• Background

    Background

Background

Government has stated that the UK needs an additional 120,000 homes each year. The housing sector faces many challenges in meeting this target, including skills shortages, an ageing workforce, poor productivity, low output and low affordability. The three-year AIMCH project aims to tackle all these challenges and become a major player in the housing sector by identifying and developing industrialised offsite solutions needed to meet current and future housebuilding demands. These will be trialled on live housing projects, with successful new methods then being commercialised and brought to market in volume.

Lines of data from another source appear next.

(* ===== verification/OperatorSpec.v ===== *)
(** * What the reconcilers do

    The functional behaviour of the two reconcilers, branch by branch, for any API
    server: [o] answers the calls, and a theorem says which calls are made, in which
    order, and what is returned. *)

From Stdlib Require Import ZArith Lia.
From stdpp Require Import base list strings gmap.
From S2P Require Import Prelude GoStrings Types Prog Util K8sLib Controller Select Cleaner Lifecycle ClaimController DeviceController OperatorSafe.

Local Open Scope string_scope.
Local Open Scope prog_scope.

Section Claim.
Context `{K8sLib} {W : Type} (o : oracle W).

(** The claim as it is written when device [b] was claimed for it. *)
Definition bound_to (b : apis.BlockDevice) (c : apis.BlockDeviceClaim) : apis.BlockDeviceClaim :=
  set_phase apis.BlockDeviceClaimStatusDone (set_bdname (apis.bd_name b) c).
Definition protected_bdc (c : apis.BlockDeviceClaim) : apis.BlockDeviceClaim :=
  set_finalizers (apis.bdc_finalizers c ++ [BlockDeviceClaimFinalizer])%list c.

(** A claim that is to be served: pending, not being deleted, reconciliation not
    disabled, with a capacity unless it names its device. *)
Definition servable (c : apis.BlockDeviceClaim) : Prop :=
  bdcReconcileDisabled c = false /\
  (apis.Phase c = apis.BlockDeviceClaimStatusPending \/ apis.Phase c = apis.BlockDeviceClaimStatusEmpty) /\
  metav1.DeletionTimestamp (apis.CObjectMeta c) = None /\
  (ManualSelection (NewConfig (apis.CSpec c)) = true \/
   exists cap, GetRequestedCapacity (apis.Requests (apis.CSpec c)) = inr cap).

(** Up to the selection, the reconciliation of such a claim reads the devices. *)
Lemma servable_selects c ns n w0 w1 w2 sel l :
  servable c -> o _ (BDCGet ns n) w0 = (w1, inr c) ->
  LabelSelectorAsSelector (generateSelector c) = inr sel -> o _ (BDList None sel) w1 = (w2, inr l) ->
  exec o (ReconcileClaim ns n) w0 =
  exec o (match Select.Filter (NewConfig (apis.CSpec c)) l with
          | inl _ => updateClaimStatus apis.BlockDeviceClaimStatusPending
                       (set_phase apis.BlockDeviceClaimStatusPending c)
          | inr b =>
              e <- claimBlockDevice b (bound_to b c) ;;
              match e with
              | Some e => Ret (Some e)
              | None => updateClaimStatus apis.BlockDeviceClaimStatusDone (bound_to b c)
              end
          end) w2.
Proof.
  intros (Hdis & Hph & Hdel & Hcap) Hget Hsel Hlist. unfold ReconcileClaim.
  rewrite (exec_call o _ _ _ _ _ Hget), Hdis, decide_True, Hdel by done.
  unfold claimDeviceForBlockDeviceClaim.
  destruct Hcap as [->|[cap Hc]]; [|rewrite Hc; destruct (ManualSelection _)];
    rewrite exec_bind; unfold getListofDevices; rewrite Hsel; cbn [exec call]; by rewrite Hlist.
Qed.

Lemma Filter_first c l b : find (eligible c) l = Some b -> Select.Filter c l = inr b.
Proof.
  intros Hf. pose proof (Filter_manual c l) as Hm. pose proof (Filter_auto c l) as Ha.
  unfold eligible in Hf. destruct (ManualSelection c); [rewrite Hf in Hm|rewrite Hf in Ha];
    destruct (Select.Filter c l); naive_solver.
Qed.

Lemma Filter_fails c l : find (eligible c) l = None -> exists e, Select.Filter c l = inl e.
Proof.
  intros Hf. pose proof (Filter_manual c l) as Hm. pose proof (Filter_auto c l) as Ha.
  unfold eligible in Hf. destruct (ManualSelection c); [rewrite Hf in Hm|rewrite Hf in Ha];
    destruct (Select.Filter c l); naive_solver.
Qed.

(** A claim by which device [b] of the list is held. *)
Definition held_by (c : apis.BlockDeviceClaim) (b : apis.BlockDevice) : Prop :=
  exists ref, apis.bd_claimref b = Some ref /\ metav1.RefName ref = apis.bdc_name c /\
    metav1.RefUID ref = metav1.UID (apis.CObjectMeta c).

Lemma findClaimed_none c l :
  (forall b, b ∈ l -> wf_bd b /\ ~ held_by c b) -> findClaimed c l = Some None.
Proof.
  intros Hl. destruct (findClaimed_spec c l) as (r & Hr & Hs); [intros b Hb; by apply Hl|].
  rewrite Hr. destruct r as [b|]; [|done]. destruct (Hs b eq_refl) as (Hb & _ & ref & ?).
  destruct (Hl b Hb) as [_ []]. by exists ref.
Qed.
End Claim.

(** C15. Serving a claim: if a pending claim that is not being deleted is reconciled,
    the list of matching devices has an eligible one and the two writes succeed, then
    exactly two writes are made, first the claiming of the first eligible device, then the
    binding of the claim to it (with the protection finalizer), and no error is
    returned. *)
Theorem ReconcileClaim_binds `{K8sLib} {W} (o : oracle W) ns n w0 w1 w2 w3 w4 c sel l b ref b' c' :
  servable c -> o _ (BDCGet ns n) w0 = (w1, inr c) ->
  LabelSelectorAsSelector (generateSelector c) = inr sel -> o _ (BDList None sel) w1 = (w2, inr l) ->
  find (eligible (NewConfig (apis.CSpec c))) l = Some b ->
  GetReference (bound_to b c) = inr ref ->
  o _ (BDUpdate (claimed ref b)) w2 = (w3, inr b') ->
  o _ (BDCUpdate (protected_bdc (bound_to b c))) w3 = (w4, inr c') ->
  exec o (ReconcileClaim ns n) w0 = (w4, Returned None).
Proof.
  intros Hs Hget Hsel Hlist Hb Href Hbd Hbdc.
  rewrite (servable_selects o c ns n w0 w1 w2 sel l) by done. rewrite (Filter_first _ _ _ Hb).
  unfold claimBlockDevice. rewrite Href, exec_bind, (exec_call o _ _ _ _ _ Hbd). cbn [exec].
  unfold updateClaimStatus. rewrite decide_True by done. by rewrite (exec_call o _ _ _ _ _ Hbdc).
Qed.

(** C16. A claim that cannot be served stays: with no eligible device the only write is
    the claim itself, with phase Pending and everything else as it was read. *)
Theorem ReconcileClaim_pends `{K8sLib} {W} (o : oracle W) ns n w0 w1 w2 w3 c sel l c' :
  servable c -> o _ (BDCGet ns n) w0 = (w1, inr c) ->
  LabelSelectorAsSelector (generateSelector c) = inr sel -> o _ (BDList None sel) w1 = (w2, inr l) ->
  find (eligible (NewConfig (apis.CSpec c))) l = None ->
  o _ (BDCUpdate (set_phase apis.BlockDeviceClaimStatusPending c)) w2 = (w3, inr c') ->
  exec o (ReconcileClaim ns n) w0 = (w3, Returned None).
Proof.
  intros Hs Hget Hsel Hlist Hb Hbdc.
  rewrite (servable_selects o c ns n w0 w1 w2 sel l) by done.
  destruct (Filter_fails _ _ Hb) as [e ->].
  unfold updateClaimStatus. rewrite decide_False by done. by rewrite (exec_call o _ _ _ _ _ Hbdc).
Qed.

(** C30. A release is not retried: when a bound claim is being deleted and no device is
    held by it any more, as after a first attempt that released the device and then
    failed to update the claim, reconciliation writes nothing and returns an error.  The
    claim keeps its finalizer, however often this is repeated. *)
Theorem release_stuck `{K8sLib} {W} (o : oracle W) ns n w0 w1 w2 c sel l :
  o _ (BDCGet ns n) w0 = (w1, inr c) -> bdcReconcileDisabled c = false ->
  apis.Phase c = apis.BlockDeviceClaimStatusDone -> deleting c ->
  apis.bdc_finalizers c = [BlockDeviceClaimFinalizer] ->
  LabelSelectorAsSelector metav1.empty_LabelSelector = inr sel -> o _ (BDList None sel) w1 = (w2, inr l) ->
  (forall b, b ∈ l -> wf_bd b /\ ~ held_by c b) ->
  exec o (ReconcileClaim ns n) w0 = (w2, Returned (Some (Err "blockdevice not found for releasing"))).
Proof.
  intros Hget Hdis Hph [t Ht] Hfin Hsel Hlist Hl. unfold ReconcileClaim.
  rewrite (exec_call o _ _ _ _ _ Hget), Hdis, Hph, !decide_False, decide_True by naive_solver.
  unfold FinalizerHandling. rewrite Ht, Hfin. change (bool_decide _ && _) with true. cbn [andb].
  unfold releaseClaimedBlockDevice, getListofDevices. rewrite Hsel, !exec_bind.
  cbn [exec call]. rewrite Hlist. by rewrite (findClaimed_none c l Hl).
Qed.

(** ** Cleanup *)

Section Cleanup.
Context {W : Type} (o : oracle W).

(** The job has one container, which runs [args] in a shell with volume [v] at [m]. *)
Definition only_container (job : batchv1.Job) (args : string) (v : batchv1.Volume) (m : batchv1.VolumeMount) : Prop :=
  batchv1.Volumes (batchv1.PodTemplate job) = [v] /\
  exists c, batchv1.Containers (batchv1.PodTemplate job) = [c] /\
    batchv1.Command c = ["/bin/sh"; "-c"] /\ batchv1.Args c = [args] /\ batchv1.VolumeMounts c = [m].

(** The answer of the two places that look at the job of a device. *)
Lemma RemoveJob_succeeded ns n w w' :
  exec o (RemoveJob ns n) w = (w', Returned (CleanupStateSucceeded, None)) ->
  exists w1 job w2 k, o _ (JobGet ns (generateCleaningJobName n)) w = (w1, inr job) /\
    batchv1.Succeeded job <> 0%Z /\ o _ (JobDelete k.1 k.2) w2 = (w', inr tt).
Proof.
  unfold RemoveJob. intros (w1 & x & Hget & Hex)%exec_call_inv.
  destruct x as [e|job]; [by destruct (IsNotFound e)|].
  case_decide as Hs; [done|].
  apply exec_bind_inv in Hex as (w2 & e & Hc & Hr). cbn in Hr.
  destruct e as [e|]; [done|]. injection Hr as <-.
  unfold CancelJob in Hc. apply exec_call_inv in Hc as (w3 & y & _ & Hc).
  apply exec_call_inv in Hc as (w4 & z & Hd & Hc). destruct z as [e|[]]; [done|]. injection Hc as <-.
  by eexists w1, job, w3, (_, _).
Qed.

Lemma RemoveJob_state ns n w w' st :
  exec o (RemoveJob ns n) w = (w', Returned (st, None)) ->
  st = CleanupStateSucceeded \/ st = CleanupStateNotFound \/ st = CleanupStateRunning.
Proof.
  unfold RemoveJob. intros (w1 & x & _ & Hex)%exec_call_inv.
  destruct x as [e|job]; [destruct (IsNotFound e); cbn in Hex; naive_solver|].
  case_decide; [cbn in Hex; naive_solver|].
  apply exec_bind_inv in Hex as (w2 & [e|] & _ & Hr); cbn in Hr; naive_solver.
Qed.

Lemma runJob_result ns bd mode w w' r :
  exec o (e <- runJob ns bd mode ;; Ret (false, e)) w = (w', Returned r) -> r.1 = false.
Proof. intros (w1 & e & _ & Hr)%exec_bind_inv. cbn in Hr. by injection Hr as _ <-. Qed.
End Cleanup.

(** C17. A device counts as clean only after its own cleanup job was read with a nonzero
    number of successes and a job was then deleted: whatever the API server answers,
    Clean returns true only then, and never together with an error. *)
Theorem Clean_only_after_success {W} (o : oracle W) ns bd w w' e :
  exec o (Clean ns bd) w = (w', Returned (true, e)) ->
  e = None /\ exists w1 w2 job w3 k,
    o _ (JobGet ns (generateCleaningJobName (apis.bd_name bd))) w1 = (w2, inr job) /\
    batchv1.Succeeded job <> 0%Z /\ o _ (JobDelete k.1 k.2) w3 = (w', inr tt).
Proof.
  unfold Clean. intros (w1 & running & _ & Hex)%exec_bind_inv. destruct running.
  { destruct (negb _); [|done]. by apply exec_bind_inv in Hex as (? & ? & _ & ?). }
  apply exec_bind_inv in Hex as (w2 & [st e1] & Hrm & Hex).
  destruct e1 as [e1|]; [done|].
  destruct (RemoveJob_state o _ _ _ _ _ Hrm) as [->|[->| ->]]; cbn in Hex.
  - injection Hex as <- <-. split; [done|].
    apply RemoveJob_succeeded in Hrm as (w3 & job & w4 & k & ? & ? & ?). by exists w1, w3, job, w4, k.
  - destruct (negb _); [done|]. by apply runJob_result in Hex.
  - by apply runJob_result in Hex.
Qed.


(** A failed release is silent: once the device has been read, the reconciliation
    of a device returns no error, whatever fails afterwards (the cleanup, the marking as
    unclaimed, the adding of the finalizer), so it is not requeued. *)
Theorem ReconcileDevice_swallows {W} (o : oracle W) ns n w w1 w' bd e :
  o _ (BDGet ns n) w = (w1, inr bd) ->
  exec o (ReconcileDevice ns n) w = (w', Returned e) -> e = None.
Proof.
  intros Hget. unfold ReconcileDevice. rewrite (exec_call o _ _ _ _ _ Hget).
  destruct (bdReconcileDisabled bd); [cbn; naive_solver|].
  case_decide; [|case_decide].
  - intros (w2 & [ok e1] & _ & Hr)%exec_bind_inv. destruct e1 as [e1|]; [cbn in Hr; naive_solver|].
    destruct ok; [|cbn in Hr; naive_solver].
    apply exec_bind_inv in Hr as (w3 & a & _ & Hr). cbn in Hr. naive_solver.
  - destruct (negb _); [|cbn; naive_solver].
    intros (w2 & a & _ & Hr)%exec_call_inv. cbn in Hr. naive_solver.
  - cbn. naive_solver.
Qed.

(** C7. The operator never panics: for every answer of the API server in which claimed
    devices have a claim reference, both reconcilers return, and every write they make is
    one the claim life cycle allows, made to a version that was read. *)
Theorem operator_never_panics `{K8sLib, !ReferenceLaws} ns n :
  wp_total no_evidence (ReconcileClaim ns n) anything /\
  wp_total no_evidence (ReconcileDevice ns n) anything.
Proof. split; [apply ReconcileClaim_safe|apply ReconcileDevice_safe]. Qed.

It is expected that AIMCH will result in new digital design tools, manufacturing advancements, improved near-to-market offsite systems and lean site processes. The ultimate goal of the project is to support the sector by delivering the 120,000 target for the same or less cost than traditional craft methods, which are built 30% more quickly plus have the ambition of 50% reduction in defects. The project has potential to impact on 35,000 homes being delivered by AIMCH partners across the UK, each year.

Stewart Dalgarno, AIMCH Project Director and Director of Product Development at Stewart Milne Group

"AIMCH is a fantastic R&D project. It is a housing industrialisation project about bringing mainstream offsite construction to marketplace, I believe it will be a game-changer for the sector. Our focus within AIMCH is about delivering mainstream panelised offsite construction methods that are the same cost or less cost than conventional methods of construction…"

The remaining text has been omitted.